*** Data section ***
Lemma take_lightens e batch rest em em' :
  em_workers em !! e = Some Idle -> em_batchChans em !! e = Some (batch :: rest) ->
  consumeBatch e batch rest em = Some (tt, em') -> lightens em em'.
Proof using Hweight.
  intros Hw Hq [= <-]. split.
  - unfold pipeLoad. cbn -[chanLoad workerLoad]. rewrite (msum_update _ _ _ _ _ Hq), (msum_update _ _ _ _ _ Hw).
    unfold chanLoad at 2. cbn [zsum workerLoad]. fold (chanLoad weight rest). unfold batchLoad. pose proof (len_nonneg (bt_Items batch)). lia.
  - intros [H1 H2]. split; [done|]. cbn. intros e' evs. intros [[_ ?]|[_ H]]%lookup_insert_Some; [done|by eapply H2].
Qed.

Lemma send_lightens e event events em em' :
  em_workers em !! e = Some (Sending (event :: events)) ->
  sendEvent e event events em = Some (tt, em') -> lightens em em'.
Proof.
  intros Hw [= <-]. split.
  - unfold pipeLoad. cbn -[chanLoad workerLoad]. rewrite (msum_update _ _ _ _ _ Hw). cbn. rewrite len_app, len_cons.
    change (len [event]) with 1. lia.
  - intros [H1 H2]. pose proof (H2 _ _ Hw) as Hev. apply Forall_cons in Hev as [Hev Hevs]. split.
    + cbn. apply Forall_app. split; [done|]. by constructor.
    + cbn. intros e' evs. intros [[_ [= <-]]|[_ H]]%lookup_insert_Some; [done|by eapply H2].
Qed.

Lemma done_lightens e em em' : em_workers em !! e = Some (Sending []) ->
  setWorker e Idle em = Some (tt, em') -> lightens em em'.
Proof.
  intros Hw [= <-]. split.
  - unfold pipeLoad. cbn -[chanLoad workerLoad]. rewrite (msum_update _ _ _ _ _ Hw). cbn. change (len []) with 0. lia.
  - intros [H1 H2]. split; [done|]. cbn. intros e' evs. intros [[_ ?]|[_ H]]%lookup_insert_Some; [done|by eapply H2].
Qed.

(** An answer reports one token for each decode item it answers. *)
Definition generous (items : list WorkItem) (resp : error + list ExecuteResult) : Prop :=
  match resp with
  | inl _ => True
  | inr results => forall r w, r ∈ results -> w ∈ items -> er_WorkId r = wi_WorkId w ->
      wi_Phase w = WorkPhaseDecode -> er_ErrorMessage r = "" -> er_GeneratedTokens r = 1
  end.
(* ===== verification/EngineProgress.v ===== *)
(** * EngineProgress: the engine makes progress

    When work waits for an executor whose consumer is idle and whose manager has
    the blocks, a round submits a batch or drops work that cannot run; so, with
    the bound of [EngineTermination], the engine can always be driven to a state in
    which no request is left to run, or one waits for blocks. *)

From S2P Require Import Prelude Errors Model Metrics FreeQueue BlockManager BlockProperties BlockRegistry StateMachine RequestProperties RequestFrame Executor ExecutorProperties Queues QueueProperties Scheduler SchedulerPick SchedulerProperties Engine EngineRequests EngineSteps EngineLoad GoSha256 Tokenizer Handler EngineProperties EngineTermination.
(** ** Assertions about the results there are *)

Definition wlp {S A} (c : M S A) (Q : A -> S -> Prop) (s : S) : Prop := forall a s', c s = Some (a, s') -> Q a s'.

Section wlp.
Context {S : Type}.

Lemma wlp_ret {A} (a : A) (Q : A -> S -> Prop) s : Q a s -> wlp (mret a) Q s.
Proof. by intros HQ b s' [= <- <-]. Qed.
Lemma wlp_bind {A B} (c : M S A) (f : A -> M S B) Q s : wlp c (fun a s' => wlp (f a) Q s') s -> wlp (c ≫= f) Q s.
Proof. intros Hc b s2. unfold mbind, M_bind. destruct (c s) as [[a s1]|] eqn:E; [|done]. by apply Hc. Qed.
Lemma wlp_mono {A} (c : M S A) (P Q : A -> S -> Prop) s : wlp c P s -> (forall a s', P a s' -> Q a s') -> wlp c Q s.
Proof. intros Hc HPQ a s' E. by apply HPQ, Hc. Qed.
Lemma wlp_true {A} (c : M S A) (Q : A -> S -> Prop) s : (forall a s', Q a s') -> wlp c Q s.
Proof. intros HQ a s' _. apply HQ. Qed.
Lemma wlp_and {A} (c : M S A) (P Q : A -> S -> Prop) s : wlp c P s -> wlp c Q s -> wlp c (fun a s' => P a s' /\ Q a s') s.
Proof. intros HP HQ a s' E. split; [by apply HP|by apply HQ]. Qed.
Lemma wlp_get {B} (g : S -> M S B) Q s : wlp (g s) Q s -> wlp (getS ≫= g) Q s.
Proof. done. Qed.
Lemma wp_wlp {A} (c : M S A) Q s : wp c Q s -> wlp c Q s.
Proof. intros H a s' E. unfold wp in H. by rewrite E in H. Qed.
Lemma wp_with_wlp {A} (c : M S A) (P Q : A -> S -> Prop) s : wp c P s -> wlp c Q s -> wp c (fun a s' => P a s' /\ Q a s') s.
Proof. unfold wp, wlp. intros HP HQ. destruct (c s) as [[a s']|]; [|done]. split; [done|by apply HQ]. Qed.
End wlp.

(** ** Blocks *)

(** The blocks an item needs beyond those its request has. *)
Definition blocksNeeded (m : manager) (w : WorkItem) : Z :=
  neededBlocks m w (default [] (m_requestBlocks m !! wi_RequestId w)).

Lemma blocksNeeded_table m w old : has_table m w old -> blocksNeeded m w = neededBlocks m w old.
Proof. unfold blocksNeeded. by intros [->|(-> & -> & _)]. Qed.

(** [AllocateBlocks] succeeds when there are the blocks; otherwise it changes
    nothing but a counter. *)
Lemma RegAllocateBlocks_decides rm e m w :
  SMOK rm -> ready rm e w -> roomy rm e -> wi_ExecutorID w = e -> r_managers (sm_registry rm) !! e = Some m ->
  wp (onRegistry (RegAllocateBlocks w)) (fun r rm' =>
    if m_freeCount m <? blocksNeeded m w
    then r = inr (false, w) /\ rm' = rm <| sm_registry := sm_registry rm <| r_managers :=
           <[e := m <| m_metrics := m_metrics m ++ [IncAllocationFailure (m_executorID m)] |>]> (r_managers (sm_registry rm)) |> |>
    else exists c, r = inr (true, c)) rm.
Proof.
  intros HS (req & m0 & c & old & Hreq & He & Hm0 & Ht & Hc & Hno) Hroom Hwe Hm.
  assert (m0 = m) as -> by congruence.
  destruct (rg_managers _ (so_reg _ HS) _ _ Hm) as [p HI]. set (pins := pinsOf e _) in HI.
  pose proof (slack_bound _ _ _ HI) as Hsl. pose proof (Hroom m Hm) as Hrm. fold pins in Hrm. unfold refs_of in Hsl.
  rewrite (blocksNeeded_table _ _ _ Ht), (rep_count _ _ (inv_rep _ _ _ HI)).
  apply wp_onRegistry. unfold RegAllocateBlocks. rewrite Hwe. eapply wp_withManager; [exact Hm|].
  wp_use (AllocateBlocks_inv m pins p w c old HI Ht Hc Hno); [lia|]. intros x m'. case_match.
  - by intros [-> ->].
  - intros (ids & p' & _ & -> & _). by eexists.
Qed.

(** ** A sweep over a queue *)

Lemma CanSchedule_true w rm ok rm' : CanSchedule w rm = Some (ok, rm') -> ok = true -> rm' = rm /\ runnable rm w = true.
Proof.
  unfold CanSchedule, runnable, expired, mbind, M_bind, getS, mret, M_ret. cbn.
  destruct (sm_requests rm !! wi_RequestId w) as [req|]; [|by intros [= <- _]]. destruct (negb _ && _); cbn.
  - destruct (deleteRequest _ _) as [[[] rm1]|]; cbn; [|done]. destruct (failChannel _ _ _ _) as [[[] rm2]|]; cbn; [|done].
    by intros [= <- _].
  - by intros [= <- <-].
Qed.

(** A loop found its items at the start of the queue, or dropped some. *)
Lemma dequeueLoop_finds n works rm : wlp (dequeueLoop n works) (fun r rm' =>
  (rm' = rm /\ r = (take n works, drop n works) /\ Forall (fun w => runnable rm w = true) (take n works)) \/
  len r.1 + len r.2 < len works) rm.
Proof.
  revert works rm. induction n as [|n IH]; intros works rm; cbn [dequeueLoop].
  { apply wlp_ret. left. by rewrite take_0, drop_0. }
  destruct works as [|w works]; [apply wlp_ret; left; by rewrite take_nil, drop_nil|].
  apply wlp_bind. intros ok rm1 E1. apply wlp_bind. intros r rm2 E2. apply wlp_ret.
  pose proof (IH works rm1 r rm2 E2) as Hr.
  assert (Hle : len r.1 + len r.2 <= len works).
  { destruct Hr as [(_ & -> & _)|?]; [|lia]. cbn [fst snd]. rewrite <- len_app, take_drop. lia. }
  destruct ok; cbn [fst snd]; rewrite ?len_cons; [|right; lia].
  destruct (CanSchedule_true _ _ _ _ E1 eq_refl) as [-> Hrun]. destruct Hr as [(-> & -> & Hf)|Hlt]; [|right; lia].
  left. split; [done|]. split; [done|]. cbn [take]. by constructor.
Qed.

Lemma peekLoop_finds works rm : wlp (peekLoop works) (fun r rm' =>
  (rm' = rm /\ r.2 = works /\ match r.1 with Some w => head works = Some w /\ runnable rm w = true | None => works = [] end) \/
  len r.2 < len works) rm.
Proof.
  revert rm. induction works as [|w works IH]; intros rm; cbn [peekLoop]; [apply wlp_ret; by left|].
  apply wlp_bind. intros ok rm1 E1. destruct ok.
  - apply wlp_ret. left. by destruct (CanSchedule_true _ _ _ _ E1 eq_refl) as [-> Hrun].
  - intros r rm2 E2. right. rewrite len_cons. destruct (IH rm1 r rm2 E2) as [(_ & -> & _)|?]; lia.
Qed.
(* ===== verification/TransportProperties.v ===== *)
(** * TransportProperties: what a client receives

    The answer of [Generate], the chunks of [GenerateStream] and the latencies
    both record, as functions of what is read from the handler's channel; and
    the composition with the handler's goroutine, from events to answer. *)

From S2P Require Import Prelude Errors Model Metrics FreeQueue BlockManager BlockRegistry StateMachine RequestProperties Executor Queues Scheduler SchedulerProperties GoStrings Tokenizer Handler Transport.

(** ** Latencies *)

(** When a message with text was read. *)
Definition tokenTime (i : chanInput) : option Time :=
  match i with
  | Output now msg _ => if String.eqb (go_DeltaText msg) "" then None else Some now
  | _ => None
  end.
Definition tokenTimes (inputs : list chanInput) : list Time := omap tokenTime inputs.

(** The time to the first token, then the times between tokens. *)
Fixpoint gaps (t : Time) (ts : list Time) : list MetricCall :=
  match ts with
  | [] => []
  | u :: ts => ObserveTBT (u - t) :: gaps u ts
  end.
Definition latencies (start : Time) (ts : list Time) : list MetricCall :=
  match ts with
  | [] => []
  | t :: ts => ObserveTTFT (t - start) :: gaps t ts
  end.

Definition lastTime (t : Time) (ts : list Time) : Time := foldl (fun _ u => u) t ts.

Definition clockOf (ts : list Time) : tokenClock :=
  match ts with [] => clock0 | t :: ts => mkTokenClock t (lastTime t ts) end.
*** End of Data section ***
» **Required work**
The string "verification" marks the lines to return from the material. Copy each one.

» **Problem solution**
(* ===== verification/EngineProgress.v ===== *)
(* ===== verification/TransportProperties.v ===== *)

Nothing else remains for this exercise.